第25話 夕張公演成功も 母は長くはない

 母を舞台に上げたのはどうやら佐原先生の配慮だったらしい。夕張公演の前に先生は有料介護施設を訪れて、私の苦労話やプロ歌手の根性を語って聞かせたそうだ。母は、美咲はそんなに苦労したのですかと泣いていたそうだ。

 今年もクリスマスイヴを迎えた。数年前にショートケーキを一個買って狭い部屋で泣いた事が蘇る。ライバルのアイドル歌手がテレビの画面に映っていた。悔しくて惨めで私は テレビのスイッチを切って一晩泣き明かした事を思い出していた。私は今そのテレビ画面の中で唄っている。

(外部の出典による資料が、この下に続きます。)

(** * Google Chat node: the per-item execution pipeline of [GoogleChat.node.ts]

    A shallow embedding of [GoogleChat.execute] (src/nodes/GoogleChat/
    GoogleChat.node.ts) and the properties of its request building, of the
    unsigned page-size coercion, of the output aggregation and of the
    per-item failure handling.

    JavaScript values are an inductive type, JavaScript objects used as
    string-keyed bags ([IDataObject], the query carrier [qs], request bodies)
    are finite maps, Numbers are IEEE-754 binary64 values, and the effects of
    [execute] (parameter reads, transport calls, the mutable locals shared by
    all iterations, thrown errors) are threaded through a state-and-error
    monad that also records every interaction with the host. *)

From Stdlib Require Import ZArith String List Floats.SpecFloat.
From stdpp Require Import gmap strings list pretty.

Set Warnings "-register-all".

(** ** JavaScript values *)

Module Js.

(** A Number is a binary64 value: signed zeros, infinities, NaN, or
    [(-1)^s * m * 2^e]. *)
Definition number : Type := spec_float.

Definition prec : Z := 53%Z.
Definition emax : Z := 1024%Z.

(** The Number denoted by an integer literal (round to nearest even). *)
Definition number_of_Z (z : Z) : number := binary_normalize prec emax z 0%Z false.

Inductive value : Type :=
| JUndefined
| JNull
| JBool (b : bool)
| JNumber (x : number)
| JString (s : string)
| JArray (elements : list value)
| JObject (properties : gmap string value).

(** [IDataObject]: a plain object seen as a bag of named values. *)
Abbreviation IDataObject := (gmap string value).

(** ECMAScript [ToNumber] on [number | undefined]: [undefined] is NaN. *)
Definition ToNumber (v : option number) : number :=
  match v with
  | Some x => x
  | None => S754_nan
  end.

(** [sign(x) * floor(abs(x))] for a finite x; 0 for zeros, NaN, infinities. *)
Definition truncate (x : number) : Z :=
  match x with
  | S754_finite s m e =>
      let a := (if 0 <=? e then Z.pos m * 2 ^ e else Z.pos m / 2 ^ (- e))%Z in
      if s then (- a)%Z else a
  | _ => 0%Z
  end.

(** ECMAScript [ToUint32]: truncate, then reduce modulo 2^32. *)
Definition ToUint32 (x : number) : Z := (truncate x mod 2 ^ 32)%Z.

(** [v >>> count]: the left operand through [ToUint32], shifted right by
    the low five bits of [count], zero filled. *)
Definition unsigned_right_shift (v : option number) (count : Z) : Z :=
  Z.shiftr (ToUint32 (ToNumber v)) (Z.land count 31%Z).

(** A property that may be absent reads as [undefined]. *)
Definition prop {A} (inj : A -> value) (p : option A) : value :=
  match p with
  | Some a => inj a
  | None => JUndefined
  end.

(** [s.slice(0, -1)]: everything but the last character. The source
    applies it to a string that ends in a comma, one byte and one code
    unit alike. *)
Definition slice_0_minus1 (s : string) : string :=
  substring 0 (String.length s - 1) s.

(** [a.includes(x)] on an array of strings. *)
Definition includes (a : list string) (x : string) : bool :=
  existsb (String.eqb x) a.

 有料介護施設にいる母に電話したのは大晦日の三日前である。

 「お母さん体調はどう? 紅白をテレビで観てね。今回は母さんの為に唄うから」

 「ああ、母のメロディーだろう。母さんは嬉しかったよ。逢えなくても充分親孝行さ美咲は。父さんも兄ちゃんも、きっと天国で喜んでくれるよ」

「うん、ありがとう。母さん……少し声に元気がないけど?」

「なあに少し風邪をひいただけさ。大丈夫こんな立派な介護施設に入れてくれて幸せだよ。看護師さんが面倒見てくれるから心配ないよ。お前こそ病気するんじゃないよ。ファンや皆さんに迷惑かけるんじゃないよ」

「うん、大丈夫。きっと母さん私の歌を聴いてよ。母さんの為に私が作詞した歌よ」

 母はもう長くはない事を知らされていた。覚悟は出来ていても母は私の総てだった。 大晦日の夕方を迎えていた。出場者に関係者などNHKホールの舞台裏は慌しい。

 楽屋には沢山の歌手が揃っている。だが私の後輩だった歌手は選ばれなかったようだ。またまた立場が逆転した。芸能界は浮き沈みが激しい世界。私だっていつまで紅白歌合戦に出られる保証ない。その為には常にヒット曲を出ししかない。